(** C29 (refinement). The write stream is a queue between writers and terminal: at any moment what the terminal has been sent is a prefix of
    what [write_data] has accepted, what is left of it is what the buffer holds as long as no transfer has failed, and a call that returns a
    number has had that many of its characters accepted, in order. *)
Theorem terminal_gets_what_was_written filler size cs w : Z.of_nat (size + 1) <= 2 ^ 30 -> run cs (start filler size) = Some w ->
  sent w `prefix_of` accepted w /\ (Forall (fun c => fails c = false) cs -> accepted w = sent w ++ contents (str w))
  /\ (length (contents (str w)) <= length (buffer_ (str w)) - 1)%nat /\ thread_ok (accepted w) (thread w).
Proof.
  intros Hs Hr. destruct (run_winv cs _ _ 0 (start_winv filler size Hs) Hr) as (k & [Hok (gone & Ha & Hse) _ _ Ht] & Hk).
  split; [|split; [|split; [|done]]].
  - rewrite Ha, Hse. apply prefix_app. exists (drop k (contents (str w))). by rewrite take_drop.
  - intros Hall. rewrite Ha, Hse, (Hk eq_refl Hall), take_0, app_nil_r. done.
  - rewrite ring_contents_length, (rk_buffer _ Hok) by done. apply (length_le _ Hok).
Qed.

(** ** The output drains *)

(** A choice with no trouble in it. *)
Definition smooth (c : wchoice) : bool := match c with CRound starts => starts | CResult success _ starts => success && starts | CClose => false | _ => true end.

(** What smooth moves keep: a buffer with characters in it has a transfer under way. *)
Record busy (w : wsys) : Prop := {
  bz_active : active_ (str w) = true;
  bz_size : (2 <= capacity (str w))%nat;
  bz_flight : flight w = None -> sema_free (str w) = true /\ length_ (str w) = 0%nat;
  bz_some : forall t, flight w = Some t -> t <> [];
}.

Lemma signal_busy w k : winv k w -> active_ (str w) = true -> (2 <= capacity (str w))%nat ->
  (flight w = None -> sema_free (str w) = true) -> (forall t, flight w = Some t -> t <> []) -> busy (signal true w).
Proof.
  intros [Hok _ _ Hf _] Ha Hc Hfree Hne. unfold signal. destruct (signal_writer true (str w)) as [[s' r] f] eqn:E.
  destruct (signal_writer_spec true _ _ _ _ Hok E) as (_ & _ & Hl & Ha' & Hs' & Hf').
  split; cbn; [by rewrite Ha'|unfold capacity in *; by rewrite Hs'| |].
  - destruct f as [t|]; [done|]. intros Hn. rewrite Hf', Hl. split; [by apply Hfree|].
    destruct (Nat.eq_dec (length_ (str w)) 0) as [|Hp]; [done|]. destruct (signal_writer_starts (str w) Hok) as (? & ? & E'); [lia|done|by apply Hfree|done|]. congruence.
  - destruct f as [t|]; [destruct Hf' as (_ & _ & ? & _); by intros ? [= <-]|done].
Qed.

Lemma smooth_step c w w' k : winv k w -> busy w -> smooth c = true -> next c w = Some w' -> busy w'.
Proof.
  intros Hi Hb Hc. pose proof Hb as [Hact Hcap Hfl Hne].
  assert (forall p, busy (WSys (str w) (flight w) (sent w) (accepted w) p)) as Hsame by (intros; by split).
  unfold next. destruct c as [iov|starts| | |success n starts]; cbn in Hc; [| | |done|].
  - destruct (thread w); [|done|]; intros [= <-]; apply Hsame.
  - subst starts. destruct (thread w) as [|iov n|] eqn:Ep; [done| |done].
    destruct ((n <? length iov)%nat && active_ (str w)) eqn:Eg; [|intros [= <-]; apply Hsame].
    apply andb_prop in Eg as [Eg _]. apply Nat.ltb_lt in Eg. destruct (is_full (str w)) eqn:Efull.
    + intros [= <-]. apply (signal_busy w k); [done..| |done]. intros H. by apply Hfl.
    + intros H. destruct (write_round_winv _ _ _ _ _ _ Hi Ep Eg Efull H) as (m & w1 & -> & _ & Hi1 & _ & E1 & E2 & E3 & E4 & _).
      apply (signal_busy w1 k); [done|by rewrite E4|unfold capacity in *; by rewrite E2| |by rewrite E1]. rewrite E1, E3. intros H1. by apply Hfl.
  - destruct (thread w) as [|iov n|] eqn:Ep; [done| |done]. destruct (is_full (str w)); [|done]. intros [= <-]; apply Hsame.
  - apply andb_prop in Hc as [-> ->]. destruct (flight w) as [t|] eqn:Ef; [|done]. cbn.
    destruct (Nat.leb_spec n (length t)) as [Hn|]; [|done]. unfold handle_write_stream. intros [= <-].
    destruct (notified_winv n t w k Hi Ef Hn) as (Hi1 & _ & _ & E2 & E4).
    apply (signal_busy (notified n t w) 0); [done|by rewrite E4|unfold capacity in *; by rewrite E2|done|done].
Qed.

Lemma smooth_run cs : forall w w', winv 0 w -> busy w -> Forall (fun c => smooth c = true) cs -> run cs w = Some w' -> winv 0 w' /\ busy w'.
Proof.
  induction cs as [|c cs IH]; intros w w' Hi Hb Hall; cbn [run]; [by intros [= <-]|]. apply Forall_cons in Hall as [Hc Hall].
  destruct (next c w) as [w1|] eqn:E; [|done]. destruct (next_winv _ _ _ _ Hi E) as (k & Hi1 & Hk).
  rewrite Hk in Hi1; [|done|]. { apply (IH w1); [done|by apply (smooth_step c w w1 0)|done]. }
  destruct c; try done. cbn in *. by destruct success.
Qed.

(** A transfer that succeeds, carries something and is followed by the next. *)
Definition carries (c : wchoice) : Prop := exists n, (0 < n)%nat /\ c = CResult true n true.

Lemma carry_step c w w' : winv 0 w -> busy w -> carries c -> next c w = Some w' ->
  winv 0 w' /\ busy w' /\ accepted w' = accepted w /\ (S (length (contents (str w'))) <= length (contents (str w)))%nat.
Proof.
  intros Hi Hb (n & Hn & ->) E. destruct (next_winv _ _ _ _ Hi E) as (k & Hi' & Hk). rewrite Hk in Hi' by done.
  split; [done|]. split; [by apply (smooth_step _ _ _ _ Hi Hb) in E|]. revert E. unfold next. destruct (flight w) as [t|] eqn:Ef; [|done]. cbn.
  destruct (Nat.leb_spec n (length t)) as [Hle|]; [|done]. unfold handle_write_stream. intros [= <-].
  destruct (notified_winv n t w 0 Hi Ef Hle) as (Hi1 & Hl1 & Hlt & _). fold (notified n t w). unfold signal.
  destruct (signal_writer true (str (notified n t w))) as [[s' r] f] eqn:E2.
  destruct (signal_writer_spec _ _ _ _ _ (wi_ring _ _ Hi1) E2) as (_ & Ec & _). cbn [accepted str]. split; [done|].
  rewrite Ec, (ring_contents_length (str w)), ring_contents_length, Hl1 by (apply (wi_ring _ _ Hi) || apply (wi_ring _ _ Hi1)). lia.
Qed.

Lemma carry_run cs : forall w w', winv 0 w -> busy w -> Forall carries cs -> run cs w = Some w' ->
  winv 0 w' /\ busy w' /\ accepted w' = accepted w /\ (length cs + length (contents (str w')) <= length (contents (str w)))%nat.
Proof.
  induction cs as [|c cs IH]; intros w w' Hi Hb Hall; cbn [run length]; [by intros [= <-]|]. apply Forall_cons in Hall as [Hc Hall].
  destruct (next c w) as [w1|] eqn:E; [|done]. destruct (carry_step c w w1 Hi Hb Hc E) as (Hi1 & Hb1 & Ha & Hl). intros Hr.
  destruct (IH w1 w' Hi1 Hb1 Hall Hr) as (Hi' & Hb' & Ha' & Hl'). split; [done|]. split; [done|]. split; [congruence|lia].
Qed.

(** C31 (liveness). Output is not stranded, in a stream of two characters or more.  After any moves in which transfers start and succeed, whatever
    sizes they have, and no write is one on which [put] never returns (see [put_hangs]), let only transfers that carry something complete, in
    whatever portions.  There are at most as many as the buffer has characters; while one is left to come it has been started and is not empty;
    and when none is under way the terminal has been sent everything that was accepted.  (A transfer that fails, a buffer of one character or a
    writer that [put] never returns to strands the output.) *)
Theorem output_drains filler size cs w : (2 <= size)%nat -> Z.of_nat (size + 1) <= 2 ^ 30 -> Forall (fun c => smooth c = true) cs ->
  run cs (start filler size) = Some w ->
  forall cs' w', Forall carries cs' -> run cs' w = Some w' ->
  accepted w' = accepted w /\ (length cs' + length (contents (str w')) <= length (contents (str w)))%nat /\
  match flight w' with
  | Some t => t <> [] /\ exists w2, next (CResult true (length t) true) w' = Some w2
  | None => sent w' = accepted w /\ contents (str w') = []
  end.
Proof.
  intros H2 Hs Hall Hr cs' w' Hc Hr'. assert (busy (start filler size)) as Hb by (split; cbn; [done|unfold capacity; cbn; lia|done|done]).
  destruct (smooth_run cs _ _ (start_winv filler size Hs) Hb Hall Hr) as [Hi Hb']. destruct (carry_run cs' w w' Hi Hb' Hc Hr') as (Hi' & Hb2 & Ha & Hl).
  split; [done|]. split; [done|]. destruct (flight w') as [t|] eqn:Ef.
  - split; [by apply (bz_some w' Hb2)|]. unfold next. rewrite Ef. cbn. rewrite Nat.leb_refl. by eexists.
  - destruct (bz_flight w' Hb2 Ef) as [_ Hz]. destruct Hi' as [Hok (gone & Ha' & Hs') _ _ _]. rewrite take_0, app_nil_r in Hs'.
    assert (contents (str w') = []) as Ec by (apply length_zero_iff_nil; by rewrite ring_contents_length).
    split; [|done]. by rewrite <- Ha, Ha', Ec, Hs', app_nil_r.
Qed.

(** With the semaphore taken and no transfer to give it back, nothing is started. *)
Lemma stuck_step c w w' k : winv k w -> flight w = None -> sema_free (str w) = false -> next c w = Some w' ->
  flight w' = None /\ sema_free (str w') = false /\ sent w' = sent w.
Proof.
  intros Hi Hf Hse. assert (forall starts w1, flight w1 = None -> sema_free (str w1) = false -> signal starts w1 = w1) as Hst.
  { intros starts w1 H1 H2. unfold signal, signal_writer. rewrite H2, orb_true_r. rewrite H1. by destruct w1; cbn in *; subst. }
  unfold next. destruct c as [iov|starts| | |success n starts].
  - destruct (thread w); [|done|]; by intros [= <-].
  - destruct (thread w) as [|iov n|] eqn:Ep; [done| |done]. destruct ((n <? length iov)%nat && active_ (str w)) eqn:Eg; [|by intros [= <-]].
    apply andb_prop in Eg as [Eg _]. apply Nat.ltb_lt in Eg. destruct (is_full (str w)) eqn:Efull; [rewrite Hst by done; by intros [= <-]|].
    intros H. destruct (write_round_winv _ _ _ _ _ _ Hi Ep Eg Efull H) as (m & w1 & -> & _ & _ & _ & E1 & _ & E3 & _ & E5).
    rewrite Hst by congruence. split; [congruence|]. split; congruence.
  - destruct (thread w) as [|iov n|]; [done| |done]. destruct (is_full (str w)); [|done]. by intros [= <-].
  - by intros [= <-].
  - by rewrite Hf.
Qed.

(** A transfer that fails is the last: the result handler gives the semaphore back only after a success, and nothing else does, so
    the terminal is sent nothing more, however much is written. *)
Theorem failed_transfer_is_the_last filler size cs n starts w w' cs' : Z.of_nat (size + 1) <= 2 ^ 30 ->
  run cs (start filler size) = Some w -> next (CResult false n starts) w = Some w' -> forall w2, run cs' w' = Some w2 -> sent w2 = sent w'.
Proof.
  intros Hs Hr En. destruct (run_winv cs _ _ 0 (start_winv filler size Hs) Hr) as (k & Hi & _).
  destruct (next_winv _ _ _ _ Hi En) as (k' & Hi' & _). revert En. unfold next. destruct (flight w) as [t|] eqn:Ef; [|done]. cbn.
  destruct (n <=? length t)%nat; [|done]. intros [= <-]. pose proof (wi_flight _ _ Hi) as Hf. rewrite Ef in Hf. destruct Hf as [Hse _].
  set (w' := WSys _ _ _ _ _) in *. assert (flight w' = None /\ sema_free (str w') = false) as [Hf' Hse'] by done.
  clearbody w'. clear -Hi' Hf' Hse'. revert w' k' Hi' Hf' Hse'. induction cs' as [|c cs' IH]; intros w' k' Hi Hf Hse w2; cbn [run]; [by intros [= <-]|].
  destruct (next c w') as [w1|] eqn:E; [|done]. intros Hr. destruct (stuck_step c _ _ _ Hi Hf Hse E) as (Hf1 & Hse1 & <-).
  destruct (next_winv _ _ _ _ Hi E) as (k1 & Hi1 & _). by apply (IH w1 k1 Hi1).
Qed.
☆ ☆ ☆
* Problem description *
Beginning with the line that has "(flight w = None" and ending with the line that has "split; cbn; [by", set down the lines above exactly and include no others.

* Written answer *
  (flight w = None -> sema_free (str w) = true) -> (forall t, flight w = Some t -> t <> []) -> busy (signal true w).
Proof.
  intros [Hok _ _ Hf _] Ha Hc Hfree Hne. unfold signal. destruct (signal_writer true (str w)) as [[s' r] f] eqn:E.
  destruct (signal_writer_spec true _ _ _ _ Hok E) as (_ & _ & Hl & Ha' & Hs' & Hf').
  split; cbn; [by rewrite Ha'|unfold capacity in *; by rewrite Hs'| |].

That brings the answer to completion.